> INSTRUCTIONS TO FOLLOW:
Search string "Notation": state how many lines in the material below contain it, and nothing else.

> EXTRACTED ENTRIES:
Definition _insert_error_event (writer : BigQueryWriter)
    (config : PipelineConfig) (message_id : option string)
    (publish_time : option datetime) (ingestion_time : datetime)
    (event_id : option string) (stage error_message : string)
    (error_details : option json) (raw_event : dict)
    (attributes : option dict) : py unit :=
  let target :=
    {| dataset_id := cfg_dataset_id config;
       table_id := error_table_id config |} in
  p <- lift (_to_rfc3339 publish_time) ;;
  i <- lift (_to_rfc3339 (Some ingestion_time)) ;;
  let row :=
    {| err_message_id := message_id;
       err_event_id := event_id;
       err_publish_time := p;
       err_ingestion_time := i;
       err_stage := stage;
       err_error_message := error_message;
       err_error_details := option_map (json_dumps L) error_details;
       err_raw_payload := json_dumps L (JDict raw_event);
       err_attributes := json_dumps L (JDict (or_empty attributes));
       err_source := source config |} in
  insert_row writer target (Error row) (py_or event_id message_id).

Definition process_event (clock : wallclock) (event : dict)
    (message_id publish_time : option string) (attributes : option dict)
    (writer : BigQueryWriter) (config : PipelineConfig) : py unit :=
  let ingestion_time := _utc_now clock in
  publish_dt <- lift (_parse_rfc3339_timestamp publish_time) ;;
  (* try: validated = EcommerceEvent.model_validate(event)
     except ValidationError as exc: ... *)
  let outcome := model_validate event in
  let validation_errors :=
    match outcome with inl errs => Some errs | inr _ => None end in
  let is_valid := match outcome with inl _ => false | inr _ => true end in
  let validated :=
    match outcome with inl _ => None | inr v => Some v end in
  let event_id_str := option_map (fun v => uuid_str (event_id v)) validated in
  event_time_dt <-
    lift (match validated with
          | Some v =>
              match tzinfo (event_time v) with
              | Some _ =>
                  rbind (astimezone_UTC (local_offset L) (event_time v))
                        (fun d => Ok (Some d))
              | None => Ok (Some (replace_tzinfo_UTC (event_time v)))
              end
          | None =>
              _parse_rfc3339_timestamp
                match dict_get event "event_time" with
                | JNull => None
                | v => Some (py_str L v)
                end
          end) ;;
  let raw_target :=
    {| dataset_id := cfg_dataset_id config; table_id := raw_table_id config |} in
  let processed_target :=
    {| dataset_id := cfg_dataset_id config;
       table_id := processed_table_id config |} in
  raw_publish <- lift (_to_rfc3339 publish_dt) ;;
  raw_ingestion <- lift (_to_rfc3339 (Some ingestion_time)) ;;
  let raw_row :=
    {| raw_message_id := message_id;
       raw_event_id := event_id_str;
       raw_publish_time := raw_publish;
       raw_ingestion_time := raw_ingestion;
       raw_raw_payload := json_dumps L (JDict event);
       raw_source := source config;
       raw_attributes := json_dumps L (JDict (or_empty attributes));
       raw_is_valid := is_valid;
       raw_validation_errors :=
         match validation_errors with
         | Some (d :: ds) =>
             Some (json_dumps L (JList (map defect_json (d :: ds))))
         | _ => None
         end |} in
  let insert_id := py_or event_id_str message_id in
  insert_row writer raw_target (Raw raw_row) insert_id ;;;
  match is_valid, validated with
  | true, Some validated =>
      processed_time <- lift (_to_rfc3339 event_time_dt) ;;
      processed_ingestion <- lift (_to_rfc3339 (Some ingestion_time)) ;;
      let processed_row :=
        {| proc_event_id := event_id_str;
           proc_user_id := user_id validated;
           proc_event_type := EventType_value (event_type validated);
           proc_product_id := product_id validated;
           proc_category := category validated;
           proc_price := price validated;
           proc_device := DeviceType_value (device validated);
           proc_city := city validated;
           proc_event_time := processed_time;
           proc_ingestion_time := processed_ingestion |} in
      try_except
        (insert_row writer processed_target (Processed processed_row) insert_id)
        (fun exc =>
           try_finally exc
             (handling exc
                (_insert_error_event writer config message_id publish_dt
                   ingestion_time event_id_str "processed_insert"
                   (exc_str exc) None event attributes))
             (fun handled => bare_raise handled))
  | _, _ =>
      _insert_error_event writer config message_id publish_dt ingestion_time
        event_id_str "validation" "Schema validation failed"
        (option_map (fun errs => JList (map defect_json errs)) validation_errors)
        event attributes
  end.

(** The end of [pubsub_push] ([main.py]): a failure of [process_event]
    becomes a 500 with [str(exc)], which makes Pub/Sub deliver again; a normal
    return acknowledges the message. *)
Definition pubsub_push_response (outcome : result unit) : http_response :=
  match outcome with
  | Ok _ => Http 200 "accepted"
  | Raise exc => Http 500 (exc_str exc)
  end.

End Processor.

(** ** A concrete library

    [Demo.lib] instantiates [PyLib] with parsers and printers for the usual
    textual forms: ISO 8601 date-times [YYYY-MM-DDTHH:MM:SS[.ffffff]] followed
    by nothing, [Z] or [+HH:MM]; hyphenated UUIDs; JSON numbers as floats.
    On these forms it agrees with the Python libraries; it rejects the other
    forms they accept. *)
Module Demo.

Definition char_digit (c : ascii) : option Z :=
  let n := Z.of_nat (nat_of_ascii c) in
  if (48 <=? n) && (n <=? 57) then Some (n - 48) else None.

Definition char_hex (c : ascii) : option Z :=
  let n := Z.of_nat (nat_of_ascii c) in
  if (48 <=? n) && (n <=? 57) then Some (n - 48)
  else if (97 <=? n) && (n <=? 102) then Some (n - 87)
  else if (65 <=? n) && (n <=? 70) then Some (n - 55)
  else None.

(** Reads [width] digits from the front of [s]. *)
Fixpoint take_num (base : Z) (digit_of : ascii -> option Z) (width : nat)
    (acc : Z) (s : string) : option (Z * string) :=
  match width with
  | O => Some (acc, s)
  | S w =>
      match s with
      | EmptyString => None
      | String c s' =>
          match digit_of c with
          | Some d => take_num base digit_of w (acc * base + d) s'
          | None => None
          end
      end
  end.

Definition take_dec (width : nat) (s : string) : option (Z * string) :=
  take_num 10 char_digit width 0 s.

Definition take_char (c : ascii) (s : string) : option string :=
  match s with
  | String c' s' => if Ascii.eqb c c' then Some s' else None
  | EmptyString => None
  end.

Definition obind {A B} (m : option A) (k : A -> option B) : option B :=
  match m with
  | Some a => k a
  | None => None
  end.

Notation "'do' x <- m ; k" := (obind m (fun x => k))
  (at level 60, x name, m at next level, right associativity).
Notation "'do' ' p <- m ; k" := (obind m (fun x => match x with p => k end))
  (at level 60, p pattern, m at next level, right associativity).

(** The offset at the end of a date-time: nothing (naive), [Z] or [+HH:MM]. *)
Definition parse_offset (s : string) : option (option Z) :=
  match s with
  | EmptyString => Some None
  | String "Z" EmptyString => Some (Some 0)
  | String sg s1 =>
      do sign <- (if Ascii.eqb sg "+" then Some 1
                  else if Ascii.eqb sg "-" then Some (-1) else None);
      do '(hh, s2) <- take_dec 2 s1;
      do s3 <- take_char ":" s2;
      do '(mm, s4) <- take_dec 2 s3;
      match s4 with
      | EmptyString =>
          if (hh <? 24) && (mm <? 60)
          then Some (Some (sign * ((hh * 3600 + mm * 60) * US_PER_SECOND)))
          else None
      | _ => None
      end
  end.

Definition iso_datetime (s : string) : option datetime :=
  do '(y, s) <- take_dec 4 s;
  do s <- take_char "-" s;
  do '(m, s) <- take_dec 2 s;
  do s <- take_char "-" s;
  do '(d, s) <- take_dec 2 s;
  do s <- take_char "T" s;
  do '(hh, s) <- take_dec 2 s;
  do s <- take_char ":" s;
  do '(mm, s) <- take_dec 2 s;
  do s <- take_char ":" s;
  do '(ss, s) <- take_dec 2 s;
  do '(us, s) <- match s with
                 | String "." s' => take_dec 6 s'
                 | _ => Some (0, s)
                 end;
  do tz <- parse_offset s;
  if (1 <=? y) && (1 <=? m) && (m <=? 12) && (1 <=? d)
     && (d <=? _days_in_month y m) && (hh <? 24) && (mm <? 60) && (ss <? 60)
  then
    do w <- mk_wall ((((_ymd2ord y m d - 1) * 86400 + hh * 3600 + mm * 60 + ss)
                      * US_PER_SECOND) + us);
    Some {| wall := w; tzinfo := tz |}
  else None.

Definition mk_uuid (n : Z) : option UUID :=
  (if uuid_range n as b return uuid_range n = b -> option UUID
   then fun H => Some {| uuid_int := n; uuid_ok := H |}
   else fun _ => None) eq_refl.

Definition nth_char (n : nat) (s : string) : ascii :=
  match get n s with
  | Some c => c
  | None => Ascii.zero
  end.

(** The 32 digits of a hyphenated UUID. *)
Definition unhyphen (s : string) : option string :=
  if (String.length s =? 36)%nat
     && Ascii.eqb (nth_char 8 s) "-" && Ascii.eqb (nth_char 13 s) "-"
     && Ascii.eqb (nth_char 18 s) "-" && Ascii.eqb (nth_char 23 s) "-"
  then Some (substring 0 8 s ++ substring 9 4 s ++ substring 14 4 s
             ++ substring 19 4 s ++ substring 24 12 s)
  else None.

Definition parse_uuid (s : string) : option UUID :=
  do h <- unhyphen s;
  do '(n, rest) <- take_num 16 char_hex 32 0 h;
  mk_uuid n.

Definition uuid_of_json (v : json) : errinfo + UUID :=
  match v with
  | JStr s =>
      match parse_uuid s with
      | Some u => inr u
      | None => inl {| e_type := "uuid_parsing";
                       e_msg := "Input should be a valid UUID";
                       e_ctx := None |}
      end
  | _ => inl {| e_type := "uuid_type";
                e_msg := "UUID input should be a string, bytes or UUID object";
                e_ctx := None |}
  end.

Definition float_of_json (v : json) : errinfo + float :=
  match v with
  | JFloat f => inr f
  | JInt n =>
      if (Z.abs n <? 2 ^ 53)
      then inr (if n <? 0
                then PrimFloat.opp (PrimFloat.of_uint63 (Uint63.of_Z (- n)))
                else PrimFloat.of_uint63 (Uint63.of_Z n))
      else inl {| e_type := "float_parsing";
                  e_msg := "Input should be a valid number";
                  e_ctx := None |}
  | _ => inl {| e_type := "float_type";
                e_msg := "Input should be a valid number";
                e_ctx := None |}
  end.

Definition datetime_of_json (v : json) : errinfo + datetime :=
  match v with
  | JStr s =>
      match iso_datetime s with
      | Some d => inr d
      | None => inl {| e_type := "datetime_from_date_parsing";
                       e_msg := "Input should be a valid datetime or date";
                       e_ctx := None |}
      end
  | _ => inl {| e_type := "datetime_type";
                e_msg := "Input should be a valid datetime";
                e_ctx := None |}
  end.

(** Decimal digits of [n >= 0] without leading zeros. *)
Fixpoint drop_zeros (s : string) : string :=
  match s with
  | String c s' =>
      match s' with
      | EmptyString => s
      | _ => if Ascii.eqb c "0" then drop_zeros s' else s
      end
  | EmptyString => s
  end.

Definition digits_of (n : Z) : string :=
  drop_zeros (zpad (Z.to_nat (Z.log2 n / 3 + 1)) n).

Definition int_text (n : Z) : string :=
  if n <? 0 then "-" ++ digits_of (- n) else digits_of n.

Fixpoint drop_last_zeros (s : string) : string :=
  match s with
  | EmptyString => EmptyString
  | String c s' =>
      match drop_last_zeros s' with
      | EmptyString =>
          if Ascii.eqb c "0" then EmptyString else String c EmptyString
      | r => String c r
      end
  end.

(** The exact decimal expansion of a float. *)
Definition float_text (f : float) : string :=
  match Prim2SF f with
  | S754_zero s => if s then "-0.0" else "0.0"
  | S754_infinity s => if s then "-Infinity" else "Infinity"
  | S754_nan => "NaN"
  | S754_finite s m e =>
      (if s then "-" else "")
      ++ (if 0 <=? e then digits_of (Z.pos m * 2 ^ e) ++ ".0"
          else
            let n := Z.pos m * 5 ^ (- e) in
            digits_of (n / 10 ^ (- e)) ++ "."
            ++ match drop_last_zeros (zpad (Z.to_nat (- e)) (n mod 10 ^ (- e))) with
               | EmptyString => "0"
               | r => r
               end)
  end.

Fixpoint escape (q : ascii) (s : string) : string :=
  match s with
  | EmptyString => EmptyString
  | String c s' =>
      if Ascii.eqb c q || Ascii.eqb c "\"
      then String "\" (String c (escape q s'))
      else String c (escape q s')
  end.

Definition quoted (q : ascii) (s : string) : string :=
  String q (escape q s ++ String q EmptyString).

(** A printer of JSON-like values, in the style of [json.dumps] or of
    [repr]. *)
Fixpoint text (python : bool) (v : json) : string :=
  let q := if python then "'"%char else ascii_of_nat 34 in
  match v with
  | JNull => if python then "None" else "null"
  | JBool true => if python then "True" else "true"
  | JBool false => if python then "False" else "false"
  | JInt n => int_text n
  | JFloat f => float_text f
  | JStr s => quoted q s
  | JList l =>
      "["
      ++ (fix items (l : list json) : string :=
            match l with
            | [] => ""
            | [x] => text python x
            | x :: l' => text python x ++ ", " ++ items l'
            end) l
      ++ "]"
  | JDict kv =>
      "{"
      ++ (fix items (kv : list (string * json)) : string :=
            match kv with
            | [] => ""
            | [(k, x)] => quoted q k ++ ": " ++ text python x
            | (k, x) :: kv' =>
                quoted q k ++ ": " ++ text python x ++ ", " ++ items kv'
            end) kv
      ++ "}"
  end.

> EXERCISE ANSWER:
2